Darf es auch ein Caster sein?
Das unbekannte Nass
Der Fall Donald Klein
Eigenbau einer Fliegenrute
Ein Ederseebericht
Firmenvorstellung Angelreisen E. Kienitz &amp; I. Noelte
Firmenvorstellung Forellensee Nordhackstedt
Fischschupper im Test
German Fishing Tackle Show 2007
Go Langeland - Bootsangeln auf Dorsch in der Ostsee
Kleinboottreffen in Neustadt
Kalenderblatt - Dezember 
Kleiner Thun - großes Erlebnis
Lange Leitung
Leseprobe: Am Fluss
Pressemeldung Angelsportverein Wisch Terborg/Silvolde/Niederlande
Pressemeldung DAV
Pressemeldung Kystefiskers
Rezept des Monats - Forelle und Lachs beizen leicht gemacht 


und nun noch der Form wegen: 
Der Rechtsweg ist ausgeschlossen, personenbezogene Daten der Teilnehmer werden für die Dauer des Gewinnspiels gespeichert, anschließend gelöscht.


----------



## Lachsy (19. Dezember 2006)

*AW: Anglerpraxis.de - Weihnachtsgewinnspiel !!!*

Email ist raus 

mfg Lachsy


----------



## Seeteufelfreund (19. Dezember 2006)

*AW: Anglerpraxis.de - Weihnachtsgewinnspiel !!!*

Jo,schließ mich an !!!!:vik:


Der  STF  |rolleyes


----------



## Lotte (19. Dezember 2006)

*AW: Anglerpraxis.de - Weihnachtsgewinnspiel !!!*



Seeteufelfreund schrieb:


> Jo,schließ mich an !!!!:vik:
> 
> 
> Der  STF  |rolleyes



moin-moin,

ebenfalls!!!


----------



## Seeteufelfreund (19. Dezember 2006)

*AW: Anglerpraxis.de - Weihnachtsgewinnspiel !!!*



Lotte schrieb:


> moin-moin,
> 
> ebenfalls!!!




Nachahmer......#d#d#d#d#d

Der   STF  :q:q:q:q


----------



## HD4ever (19. Dezember 2006)

*AW: Anglerpraxis.de - Weihnachtsgewinnspiel !!!*



Lachsy schrieb:


> Email ist raus




auch :m


----------



## esox_105 (19. Dezember 2006)

*AW: Anglerpraxis.de - Weihnachtsgewinnspiel !!!*

Mal schauen, ob Fortuna mir hold ist |kopfkrat .


----------



## Justhon (19. Dezember 2006)

*AW: Anglerpraxis.de - Weihnachtsgewinnspiel !!!*

Ja, meine auch!:m
Vlt gewinn ich ja jetzt was! *hoff*


----------



## Karpfenkilla@tobi (19. Dezember 2006)

*AW: Anglerpraxis.de - Weihnachtsgewinnspiel !!!*

Meine Mail ist auch raus.

Gruß Tobi


----------



## Franz_16 (19. Dezember 2006)

*AW: Anglerpraxis.de - Weihnachtsgewinnspiel !!!*

Ihr seid ja richtig gut #6

Bis jetzt sind nur richtige Lösungen eingegangen :q


----------



## Kochtoppangler (19. Dezember 2006)

*AW: Anglerpraxis.de - Weihnachtsgewinnspiel !!!*

Meine ging auch vorhin raus ...


----------



## Raabiat (19. Dezember 2006)

*AW: Anglerpraxis.de - Weihnachtsgewinnspiel !!!*

Hat das nen Grund, weshalb da so oft dick und fett in rot das Wort "*WERBUNG*" steht??|kopfkrat|kopfkrat|kopfkrat

ich habs ma ignoriert und mit grandioser Perfektion die richtigen drei Worte extrahiert....glaub ich....

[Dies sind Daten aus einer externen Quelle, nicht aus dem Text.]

Lemma checkOut_loop (now : Z) (rest pre : table ClientOp) (s : Conn) :
  outOps s = pre ++ rest ->
  NoDup (Table.keys (pre ++ rest)) ->
  forallb out_slot_ok rest = true ->
  forEach (checkOutOp now) (Table.keys rest) s = (Ret tt, sweptOut now pre rest s).
Proof.
  revert pre s; induction rest as [|[k v] rest IH]; intros pre s Hout Hnd Hok.
  - unfold sweptOut; cbn [forEach Table.keys map filter length timeout_deliveries flat_map].
    destruct s as [o rn tm io oo [pi po] lt cl sc rs ef]; conn_norm; conn_norm_in Hout.
    unfold ret; subst oo.
    rewrite !app_nil_r, Z.sub_0_r; reflexivity.
  - cbn [forallb] in Hok; apply andb_true_iff in Hok; destruct Hok as [Hv Hok].
    unfold out_slot_ok in Hv; cbn [snd] in Hv.
    destruct v as [|op]; [discriminate|].
    apply andb_true_iff in Hv; destruct Hv as [Hv _]; apply negb_true_iff in Hv.
    pose proof (TableFacts.NoDup_app_head _ _ _ _ Hnd) as Hk.
    destruct s as [o rn tm io oo [pi po] lt cl sc rs ef]; conn_norm_in Hout; subst oo.
    cbn [Table.keys map fst forEach].
    unfold bind at 1.
    unfold checkOutOp, onReqTimeout; m_norm.
    rewrite TableFacts.get_app_notin, TableFacts.get_head by assumption.
    m_norm; rewrite Hv.
    assert (expired_out now (k, obj op) = (oreq_ttl (cop_req op) <? now - cop_start op))
      as Hexp' by reflexivity.
    destruct (oreq_ttl (cop_req op) <? now - cop_start op) eqn:Hexp; m_norm.
    + rewrite TableFacts.delete_app_notin, TableFacts.delete_head by assumption.
      rewrite (IH pre).
      * unfold sweptOut, timeout_deliveries; cbn [filter flat_map snd].
        rewrite !Hexp'; cbn [negb length app]; conn_norm.
        f_equal; f_equal.
        -- f_equal; lia.
        -- destruct (filter _ rest); reflexivity.
        -- rewrite <- app_assoc; reflexivity.
      * reflexivity.
      * rewrite TableFacts.keys_app in *; cbn [Table.keys map fst] in Hnd.
        apply NoDup_remove_1 in Hnd; exact Hnd.
      * exact Hok.
    + rewrite (IH (pre ++ [(k, obj op)])).
      * unfold sweptOut, timeout_deliveries; cbn [filter flat_map snd].
        rewrite !Hexp'; cbn [negb length app]; conn_norm.
        rewrite <- app_assoc; reflexivity.
      * conn_norm; rewrite <- app_assoc; reflexivity.
      * rewrite <- app_assoc; exact Hnd.
      * exact Hok.
Qed.

Lemma checkIn_loop (now : Z) (rest pre : table nat) (s : Conn) :
  inOps s = pre ++ rest ->
  NoDup (Table.keys (pre ++ rest)) ->
  forEach (checkInOp now) (Table.keys rest) s = (Ret tt, sweptIn now pre rest s).
Proof.
  revert pre s; induction rest as [|[k v] rest IH]; intros pre s Hin Hnd.
  - unfold sweptIn; cbn [forEach Table.keys map filter length].
    destruct s as [o rn tm io oo [pi po] lt cl sc rs ef]; conn_norm; conn_norm_in Hin.
    unfold ret; subst io.
    rewrite !app_nil_r, Z.sub_0_r; reflexivity.
  - pose proof (TableFacts.NoDup_app_head _ _ _ _ Hnd) as Hk.
    assert (NoDup (Table.keys (pre ++ rest))) as Hnd'.
    { rewrite TableFacts.keys_app in *; cbn [Table.keys map fst] in Hnd.
      apply NoDup_remove_1 in Hnd; exact Hnd. }
    destruct s as [o rn tm io oo [pi po] lt cl sc rs ef]; conn_norm_in Hin; subst io.
    cbn [Table.keys map fst forEach].
    unfold bind at 1.
    unfold checkInOp; m_norm.
    rewrite TableFacts.get_app_notin, TableFacts.get_head by assumption.
    unfold sweptIn; conn_norm; cbn [filter].
    destruct (expired_in now sc (k, v)) eqn:Hexp; cbn [negb length].
    + unfold expired_in in Hexp; cbn [snd] in Hexp.
      destruct v as [|h]; [discriminate|].
      destruct (nth_error sc h) as [c|]; [|discriminate].
      rewrite Hexp; m_norm.
      rewrite TableFacts.delete_app_notin, TableFacts.delete_head by assumption.
      rewrite (IH pre); [|reflexivity|exact Hnd'].
      unfold sweptIn; conn_norm.
      do 3 f_equal; lia.
    + assert (forEach (checkInOp now) (Table.keys rest)
                (mkConn o rn tm (pre ++ (k, v) :: rest) oo (mkPending pi po)
                        lt cl sc rs ef) =
              (Ret tt, sweptIn now (pre ++ [(k, v)]) rest
                (mkConn o rn tm (pre ++ (k, v) :: rest) oo (mkPending pi po)
                        lt cl sc rs ef))) as E.
      { apply IH; conn_norm; rewrite <- app_assoc; [reflexivity|exact Hnd]. }
      unfold sweptIn in E; conn_norm_in E; rewrite <- app_assoc in E.
      unfold expired_in in Hexp; cbn [snd] in Hexp.
      destruct v as [|h]; [exact E|].
      destruct (nth_error sc h) as [c|]; [|exact E].
      rewrite Hexp; exact E.
Qed.

(** A property of the state that every pass of a loop body keeps is kept
    by the loop, however it ends. *)
Lemma forEach_keeps {K} (P : Conn -> Prop) (body : K -> M unit) :
  (forall k s, P s -> P (final (body k s))) ->
  forall ks s, P s -> P (final (forEach body ks s)).
Proof.
  intros Hbody ks; induction ks as [|k ks IH]; intros s Hs; [exact Hs|].
  cbn [forEach]; unfold bind.
  specialize (Hbody k s Hs).
  destruct (body k s) as [[[]|e] s1]; unfold final in *; cbn [snd] in *; auto.
Qed.

Lemma onTimeoutCheck_sweeps (now : Z) (r : Q) (s : Conn) :
  NoDup (Table.keys (inOps s)) ->
  NoDup (Table.keys (outOps s)) ->
  forallb out_slot_ok (outOps s) = true ->
  closing s = false ->
  lastTimeoutTime s = 0 ->
  onTimeoutCheck now r s = (Ret tt, swept now r s).
Proof.
  intros Hin Hout Hok Hcl Hlast.
  unfold onTimeoutCheck, checkOutOpsForTimeout, checkInOpsForTimeout.
  unfold bind at 1, gets at 1; rewrite Hcl.
  unfold bind at 1, gets at 1; rewrite Hlast; cbn [Z.eqb negb].
  unfold bind at 1, bind at 1, gets at 1.
  rewrite (checkOut_loop now (outOps s) [] s eq_refl Hout Hok).
  unfold bind at 1, bind at 1, gets at 1.
  rewrite (checkIn_loop now _ [] _ eq_refl) by exact Hin.
  reflexivity.
Qed.

(** Teardown. *)

Lemma eachInOp_loop (rest pre : table nat) (s : Conn) :
  inOps s = pre ++ rest ->
  NoDup (Table.keys (pre ++ rest)) ->
  forEach eachInOp (Table.keys rest) s = (Ret tt, with_inOps pre s).
Proof.
  revert s; induction rest as [|[k v] rest IH]; intros s Hin Hnd.
  - cbn [forEach Table.keys map]; unfold ret.
    rewrite app_nil_r in Hin; rewrite <- Hin.
    destruct s; reflexivity.
  - pose proof (TableFacts.NoDup_app_head _ _ _ _ Hnd) as Hk.
    destruct s as [o rn tm io oo pd lt cl sc rs ef]; conn_norm_in Hin; subst io.
    cbn [Table.keys map fst forEach]; unfold bind at 1, eachInOp; m_norm.
    rewrite TableFacts.delete_app_notin, TableFacts.delete_head by assumption.
    rewrite IH; [reflexivity|reflexivity|].
    rewrite TableFacts.keys_app in *; cbn [Table.keys map fst] in Hnd.
    apply NoDup_remove_1 in Hnd; exact Hnd.
Qed.
(** * Authentication layer of alx-backend-user-data: model and properties

    The development embeds the request-authentication code of the
    repository (path exclusion, Basic credentials, expiring and durable
    sessions) as executable Rocq functions and proves the properties the
    specification states about them.

    Python values are modelled as follows.
    - [str] is a list of Unicode code points ([N]); [bytes] is a list of
      octets ([N] below 256).
    - An argument that the code tests with [type(x) == str] or
      [x is not None] is an [option].
    - A call that can raise returns a [result]: [Ret v] or [Raise e].
    - Library routines the code calls ([str.strip], [re.match],
      [re.fullmatch], [base64.b64decode], [bytes.decode], [datetime]
      arithmetic) are modelled by executable functions that follow
      CPython 3.11. *)

From Stdlib Require Import NArith ZArith List String Ascii Bool Lia.
From stdpp Require Import gmap.
Import ListNotations.

(** ** The Python runtime the code relies on *)

Module Py.

Abbreviation str := (list N) (only parsing).
Abbreviation bytes := (list N) (only parsing).

(** A source literal made of ASCII characters, as a [str]. *)
Definition py (s : string) : str :=
  List.map N_of_ascii (list_ascii_of_string s).

(** Exception classes raised on the modelled paths. *)
Inductive exn : Type :=
| IndexError
| ValueError
| BinasciiError
| UnicodeDecodeError
| OverflowError
| UnicodeEncodeError
| ReError
| StorageError.

(** [issubclass]: [binascii.Error], [UnicodeDecodeError] and
    [UnicodeEncodeError] derive from [ValueError]; every class derives
    from itself. *)
Definition exn_eqb (a b : exn) : bool :=
  match a, b with
  | IndexError, IndexError | ValueError, ValueError
  | BinasciiError, BinasciiError | UnicodeDecodeError, UnicodeDecodeError
  | UnicodeEncodeError, UnicodeEncodeError
  | OverflowError, OverflowError | ReError, ReError
  | StorageError, StorageError => true
  | _, _ => false
  end.

Definition issubclass (e cls : exn) : bool :=
  exn_eqb e cls ||
  match e, cls with
  | BinasciiError, ValueError | UnicodeDecodeError, ValueError
  | UnicodeEncodeError, ValueError => true
  | _, _ => false
  end.

Inductive result (A : Type) : Type :=
| Ret (a : A)
| Raise (e : exn).
Arguments Ret {A} a.
Arguments Raise {A} e.

Definition bind {A B : Type} (r : result A) (k : A -> result B) : result B :=
  match r with
  | Ret a => k a
  | Raise e => Raise e
  end.

(** [try: body except (c1, c2, ...): handler] *)
Definition try_except {A : Type} (body : result A) (classes : list exn)
    (handler : result A) : result A :=
  match body with
  | Ret a => Ret a
  | Raise e => if existsb (issubclass e) classes then handler else Raise e
  end.

(** *** [str.strip()] *)

(** [str.isspace] on one code point (the Unicode White_Space set, plus
    the four ASCII separators 0x1c-0x1f that CPython adds). *)
Definition is_space (c : N) : bool :=
  ((9 <=? c) && (c <=? 13) || (28 <=? c) && (c <=? 32)
   || (c =? 0x85) || (c =? 0xa0) || (c =? 0x1680)
   || (0x2000 <=? c) && (c <=? 0x200a)
   || (c =? 0x2028) || (c =? 0x2029) || (c =? 0x202f)
   || (c =? 0x205f) || (c =? 0x3000))%N.

Fixpoint lstrip (s : str) : str :=
  match s with
  | [] => []
  | c :: s' => if is_space c then lstrip s' else s
  end.

Fixpoint rstrip (s : str) : str :=
  match s with
  | [] => []
  | c :: s' =>
      match rstrip s' with
      | [] => if is_space c then [] else [c]
      | r => c :: r
      end
  end.

Definition strip (s : str) : str := rstrip (lstrip s).

(** [s[-1]]: the last character, [IndexError] on the empty string. *)
Fixpoint last_char (s : str) : result N :=
  match s with
  | [] => Raise IndexError
  | [c] => Ret c
  | _ :: s' => last_char s'
  end.

(** [s[a:b]] for [0 <= a <= b]. *)
Definition slice (s : str) (a b : nat) : str := firstn (b - a) (skipn a s).

(** *** Regular expressions

    A compiled expression is a flat program, as in CPython's engine:
    single-character atoms with a quantifier, and marks that record the
    current position (a capturing group is a pair of marks). *)

Inductive cset : Type :=
| CChar (c : N)        (* a literal character *)
| CDot                 (* [.]: anything but a line feed *)
| CNotChar (c : N).    (* [[^c]] *)

Inductive quant : Type := QOne | QStar | QPlus.

Inductive op : Type :=
| Atom (a : cset) (q : quant)
| Mark.

Abbreviation regex := (list op) (only parsing).

Definition cset_mem (a : cset) (c : N) : bool :=
  match a with
  | CChar x => (c =? x)%N
  | CDot => negb (c =? 10)%N
  | CNotChar x => negb (c =? x)%N
  end.

(** Greedy repetition with backtracking: take as many characters of the
    class as possible, and give them back one at a time while the rest of
    the program fails. *)
Fixpoint greedy {X : Type} (a : cset) (k : str -> nat -> option X)
    (s : str) (pos : nat) : option X :=
  match s with
  | c :: s' =>
      if cset_mem a c then
        match greedy a k s' (S pos) with
        | Some m => Some m
        | None => k s pos
        end
      else k s pos
  | [] => k s pos
  end.

(** [run full r s pos marks]: match program [r] against [s], the rest of
    the subject from position [pos]. With [full] the whole subject must be
    consumed ([re.fullmatch]); without, a prefix is enough ([re.match]).
    The result is the list of recorded mark positions. *)
Fixpoint run (full : bool) (r : regex) (s : str) (pos : nat)
    (marks : list nat) : option (list nat) :=
  match r with
  | [] =>
      if full then match s with [] => Some marks | _ :: _ => None end
      else Some marks
  | Mark :: r' => run full r' s pos (marks ++ [pos])
  | Atom a QOne :: r' =>
      match s with
      | c :: s' => if cset_mem a c then run full r' s' (S pos) marks else None
      | [] => None
      end
  | Atom a QStar :: r' =>
      greedy a (fun s' pos' => run full r' s' pos' marks) s pos
  | Atom a QPlus :: r' =>
      match s with
      | c :: s' =>
          if cset_mem a c
          then greedy a (fun s' pos' => run full r' s' pos' marks) s' (S pos)
          else None
      | [] => None
      end
  end.

Definition re_fullmatch (r : regex) (s : str) : option (list nat) :=
  run true r s 0 [].

Definition re_match_compiled (r : regex) (s : str) : option (list nat) :=
  run false r s 0 [].

(** [m.group(i)] for the [i]-th capturing group (counted from 0 here). *)
Definition group (subject : str) (marks : list nat) (i : nat) : str :=
  slice subject (nth (2 * i) marks 0) (nth (2 * i + 1) marks 0).

(** Compilation of a pattern given as a string. The modelled fragment is:
    ordinary characters, [.], and a [*] after an atom. A [*] with nothing
    to repeat, or after another [*], is an [re.error]. A pattern that uses
    any other special character of the [re] syntax is outside the model
    ([None]). *)
Definition is_unmodelled_special (c : N) : bool :=
  existsb (N.eqb c)
    (py "\^$+?{}[]|()").

Definition atom_of_char (c : N) : cset :=
  if (c =? 46)%N then CDot else CChar c.

Fixpoint compile_atoms (p : str) : result regex :=
  match p with
  | [] => Ret []
  | c :: p' =>
      if (c =? 42)%N then Raise ReError
      else
        match p' with
        | c' :: p'' =>
            if (c' =? 42)%N
            then bind (compile_atoms p'')
                      (fun r => Ret (Atom (atom_of_char c) QStar :: r))
            else bind (compile_atoms p')
                      (fun r => Ret (Atom (atom_of_char c) QOne :: r))
        | [] => Ret [Atom (atom_of_char c) QOne]
        end
  end.

Definition re_compile (p : str) : option (result regex) :=
  if existsb is_unmodelled_special p then None
  else Some (compile_atoms p).

(** [bool(re.match(pattern, s))] *)
Definition re_match (p : str) (s : str) : option (result bool) :=
  match re_compile p with
  | None => None
  | Some (Raise e) => Some (Raise e)
  | Some (Ret r) =>
      Some (Ret (match re_match_compiled r s with
                 | Some _ => true
                 | None => false
                 end))
  end.

(** *** UTF-8 *)

Section Utf8.
Local Open Scope N_scope.

(** [chr(c).encode('utf-8')]: surrogates are not encodable, and a [str]
    holds no code point above 0x10ffff. *)
Definition utf8_encode_cp (c : N) : result bytes :=
  if c <? 0x80 then Ret [c]
  else if c <? 0x800 then Ret [0xc0 + c / 64; 0x80 + c mod 64]
  else if c <? 0x10000 then
    if (0xd800 <=? c) && (c <=? 0xdfff) then Raise UnicodeEncodeError
    else Ret [0xe0 + c / 4096; 0x80 + (c / 64) mod 64; 0x80 + c mod 64]
  else if c <? 0x110000 then
    Ret [0xf0 + c / 262144; 0x80 + (c / 4096) mod 64;
         0x80 + (c / 64) mod 64; 0x80 + c mod 64]
  else Raise UnicodeEncodeError.

Fixpoint utf8_encode (s : str) : result bytes :=
  match s with
  | [] => Ret []
  | c :: s' =>
      bind (utf8_encode_cp c) (fun bs =>
      bind (utf8_encode s') (fun bs' => Ret (bs ++ bs')))
  end.

Definition is_cont (b : N) : bool := (0x80 <=? b) && (b <? 0xc0).

Definition cons_ret (c : N) (r : result str) : result str :=
  bind r (fun s => Ret (c :: s)).

(** [bs.decode('utf-8')], strict: truncated sequences, stray continuation
    bytes, overlong forms, surrogates and values above 0x10ffff raise
    [UnicodeDecodeError]. *)
Fixpoint utf8_decode (bs : bytes) : result str :=
  match bs with
  | [] => Ret []
  | b0 :: rest =>
      if b0 <? 0x80 then cons_ret b0 (utf8_decode rest)
      else if b0 <? 0xc2 then Raise UnicodeDecodeError
      else if b0 <? 0xe0 then
        match rest with
        | b1 :: rest1 =>
            if is_cont b1
            then cons_ret ((b0 - 0xc0) * 64 + (b1 - 0x80)) (utf8_decode rest1)
            else Raise UnicodeDecodeError
        | _ => Raise UnicodeDecodeError
        end
      else if b0 <? 0xf0 then
        match rest with
        | b1 :: b2 :: rest2 =>
            let c := (b0 - 0xe0) * 4096 + (b1 - 0x80) * 64 + (b2 - 0x80) in
            if is_cont b1 && is_cont b2 && (0x800 <=? c)
               && negb ((0xd800 <=? c) && (c <=? 0xdfff))
            then cons_ret c (utf8_decode rest2)
            else Raise UnicodeDecodeError
        | _ => Raise UnicodeDecodeError
        end
      else if b0 <? 0xf5 then
        match rest with
        | b1 :: b2 :: b3 :: rest3 =>
            let c := (b0 - 0xf0) * 262144 + (b1 - 0x80) * 4096
                     + (b2 - 0x80) * 64 + (b3 - 0x80) in
            if is_cont b1 && is_cont b2 && is_cont b3
               && (0x10000 <=? c) && (c <? 0x110000)
            then cons_ret c (utf8_decode rest3)
            else Raise UnicodeDecodeError
        | _ => Raise UnicodeDecodeError
        end
      else Raise UnicodeDecodeError
  end.

End Utf8.

(** *** Base64 *)

Section Base64.
Local Open Scope N_scope.

(** The alphabet [A-Za-z0-9+/]. *)
Definition b64char (n : N) : N :=
  if n <? 26 then 65 + n
  else if n <? 52 then 71 + n
  else if n <? 62 then n - 4
  else if n =? 62 then 43
  else 47.

(** [binascii]'s [table_a2b_base64]. *)
Definition table_a2b_base64 (c : N) : option N :=
  if (65 <=? c) && (c <=? 90) then Some (c - 65)
  else if (97 <=? c) && (c <=? 122) then Some (c - 71)
  else if (48 <=? c) && (c <=? 57) then Some (c + 4)
  else if c =? 43 then Some 62
  else if c =? 47 then Some 63
  else None.

(** [base64.b64encode(bs).decode('ascii')] *)
Fixpoint b64encode (bs : bytes) : str :=
  match bs with
  | [] => []
  | [a] => [b64char (a / 4); b64char ((a mod 4) * 16); 61; 61]
  | [a; b] =>
      [b64char (a / 4); b64char ((a mod 4) * 16 + b / 16);
       b64char ((b mod 16) * 4); 61]
  | a :: b :: c :: rest =>
      b64char (a / 4) :: b64char ((a mod 4) * 16 + b / 16)
      :: b64char ((b mod 16) * 4 + c / 64) :: b64char (c mod 64)
      :: b64encode rest
  end.
(** * The agent runtime: decision, dispatch, bounded memory and adaptation

    A shallow embedding of [src/lib/agent/agent-engine.ts] (class [AgentEngine])
    and of the learning engine (class [LearningEngine]), with the properties
    the specification states about them.

    Conventions of the embedding.
    - A JavaScript [number] that holds a measure (a confidence, a response
      time, an average) is a binary64 float, [PrimFloat.float]; a number that
      only ever counts or indexes (a length, a capacity, a counter, a priority,
      a time stamp in milliseconds) is an integer, [Z] or [nat].
    - A string is a sequence of code units below 256.
    - A method that mutates [this] and may throw is a function
      [S -> S * (error + A)]: the state reached is kept when an exception is
      thrown, as in JavaScript.
    - [await] is sequencing: one call runs at a time.
    - What the runtime takes from outside (the identifiers of [uuidv4], the
      clock, the language model behind the classifier and the generator,
      [JSON.stringify], the string conversion of a number, an array or an
      object) is an environment passed to the methods.
    - A thrown value is an [Error] object with its message or any other
      value; a [catch] block that reads [error.message] can itself throw. *)

From Stdlib Require Import List String Ascii ZArith Bool Lia PeanoNat.
From Stdlib Require Import Sorting.Sorted Sorting.Permutation.
From Stdlib Require Import Floats.
From Stdlib Require Uint63.
From Stdlib Require DecimalString.
Import ListNotations.

Set Warnings "-inexact-float,-register-all".
Local Open Scope list_scope.
Local Open Scope string_scope.

(** ** JavaScript values, errors and built-ins *)

Module Js.

Definition number := float.

(** What [JSON.parse] returns, and [undefined]. *)
Inductive jsval : Type :=
| VUndefined
| VNull
| VBool (b : bool)
| VNum (n : number)
| VStr (s : string)
| VArr (items : list jsval)
| VObj (props : list (string * jsval)).

(** What a [throw] or a rejected promise carries: an [Error] object of one
    of three classes with its message, or any other value ([throw undefined],
    a promise rejected with [null], a string or a plain object). *)
Inductive error : Type :=
| TypeError (msg : string)
| SyntaxError (msg : string)
| Error (msg : string)
| Thrown (v : jsval).

(** A computation that returns or throws. *)
Definition exn (A : Type) : Type := (error + A)%type.

Definition ok {A} (a : A) : exn A := inr a.
Definition throw {A} (e : error) : exn A := inl e.

Definition bindE {A B} (c : exn A) (k : A -> exn B) : exn B :=
  match c with
  | inl e => inl e
  | inr a => k a
  end.

(** A method on a mutable receiver of type [S]. *)
Definition M (S A : Type) : Type := S -> S * exn A.

Definition ret {S A} (a : A) : M S A := fun s => (s, inr a).
Definition raise {S A} (e : error) : M S A := fun s => (s, inl e).

Definition bind {S A B} (c : M S A) (k : A -> M S B) : M S B :=
  fun s =>
    match c s with
    | (s', inl e) => (s', inl e)
    | (s', inr a) => k a s'
    end.

Definition get {S} : M S S := fun s => (s, inr s).
Definition modify {S} (f : S -> S) : M S unit := fun s => (f s, inr tt).
Definition lift {S A} (c : exn A) : M S A := fun s => (s, c).

(** [try { c } catch (error) { h error }]: the handler starts from the
    state the body had reached. *)
Definition try_catch {S A} (c : M S A) (h : error -> M S A) : M S A :=
  fun s =>
    match c s with
    | (s', inl e) => h e s'
    | (s', inr a) => (s', inr a)
    end.

Fixpoint filterE {A} (p : A -> exn bool) (l : list A) : exn (list A) :=
  match l with
  | [] => ok []
  | x :: l' =>
      bindE (p x) (fun b =>
      bindE (filterE p l') (fun r =>
      ok (if b then x :: r else r)))
  end.

(** *** Numbers *)

(** An integer as a number (exact below 2^53 in magnitude). *)
Definition of_Z (z : Z) : number :=
  if (z <? 0)%Z then (- PrimFloat.of_uint63 (Uint63.of_Z (- z)))%float
  else PrimFloat.of_uint63 (Uint63.of_Z z).

Definition of_nat (n : nat) : number := of_Z (Z.of_nat n).

(** [Math.min(a, b)] and [Math.max(a, b)]: NaN if either is NaN, and
    [-0] below [+0]. *)
Definition Math_min (a b : number) : number :=
  if is_nan a || is_nan b then nan
  else if (b <? a)%float then b
  else if (a <? b)%float then a
  else if get_sign a then a else b.

Definition Math_max (a b : number) : number :=
  if is_nan a || is_nan b then nan
  else if (a <? b)%float then b
  else if (b <? a)%float then a
  else if get_sign a then b else a.

(** [x || 0] on a number that may be absent: 0 for [undefined], NaN and
    either zero. *)
Definition or_zero (x : option number) : number :=
  match x with
  | None => 0%float
  | Some n => if PrimFloat.is_nan n || PrimFloat.is_zero n then 0%float else n
  end.

(** *** Arrays *)

(** [a.slice(start)] for an integer [start]: a negative [start] counts
    from the end, and [-0] is [0]. *)
Definition slice {A} (start : Z) (a : list A) : list A :=
  let len := Z.of_nat (List.length a) in
  let k := if (start <? 0)%Z then Z.max (len + start) 0 else Z.min start len in
  skipn (Z.to_nat k) a.

(** [a[a.length - 1]], [undefined] on the empty array. *)
Definition last_item {A} (a : list A) : option A := List.last (map Some a) None.

(** *** Strings *)

Definition code (c : ascii) : nat := nat_of_ascii c.

(** The white space of [\s] among the code units below 256. *)
Definition is_space (c : ascii) : bool :=
  let n := code c in
  ((9 <=? n)%nat && (n <=? 13)%nat) || (n =? 32)%nat || (n =? 160)%nat.

Definition lower_char (c : ascii) : ascii :=
  let n := code c in
  if ((65 <=? n)%nat && (n <=? 90)%nat)
     || ((192 <=? n)%nat && (n <=? 222)%nat && negb (n =? 215)%nat)
  then ascii_of_nat (n + 32) else c.

Fixpoint toLowerCase (s : string) : string :=
  match s with
  | EmptyString => EmptyString
  | String c s' => String (lower_char c) (toLowerCase s')
  end.

(** [s.split(/\s+/)]: the pieces between maximal runs of white space; a
    run at either end leaves an empty piece there, and the empty string
    gives one empty piece. [split_from in_run cur s] carries the piece being
    read, reversed, and whether the last unit read was white space. *)
Fixpoint rev_string (acc s : string) : string :=
  match s with
  | EmptyString => acc
  | String c s' => rev_string (String c acc) s'
  end.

#h (werd ich jetzt wegen dieser Antwort vom Gewinnspiel ausgeschlossen?)


----------



## Reisender (19. Dezember 2006)

*AW: Anglerpraxis.de - Weihnachtsgewinnspiel !!!*



Franz_16 schrieb:


> Ihr seid ja richtig gut #6
> 
> Bis jetzt sind nur richtige Lösungen eingegangen :q


 

Danke für die Blumen Franz...|wavey: |wavey: :q


----------



## Baddy89 (19. Dezember 2006)

*AW: Anglerpraxis.de - Weihnachtsgewinnspiel !!!*

eMail ist raus 
Vielleicht gewinn ich ja auch mal..wäre ein schöner Jahresausklang.
Und für die Leute, die nicht so lange suchen wollen.

Die richtigen 3 Wörter sind natürlich *WERBUNG, WERBUNG, WERBUNG ! *


----------



## laci (19. Dezember 2006)

*AW: Anglerpraxis.de - Weihnachtsgewinnspiel !!!*

mail unterwegs !!!.....und jetzt warten.
Na ja noch was. Schöne Weihnachten und eine gute rutsch wünsche ich für unsere Board und für alle Boardies!!!!!!!!!!


----------



## Lachsy (19. Dezember 2006)

*AW: Anglerpraxis.de - Weihnachtsgewinnspiel !!!*



Baddy89 schrieb:


> eMail ist raus
> Vielleicht gewinn ich ja auch mal..wäre ein schöner Jahresausklang.
> Und für die Leute, die nicht so lange suchen wollen.
> 
> Die richtigen 3 Wörter sind natürlich *WERBUNG, WERBUNG, WERBUNG ! *



Schitt habe ich jetzt andere 3 wörter geschickt? :vik: :vik:


----------



## Torsk1 (19. Dezember 2006)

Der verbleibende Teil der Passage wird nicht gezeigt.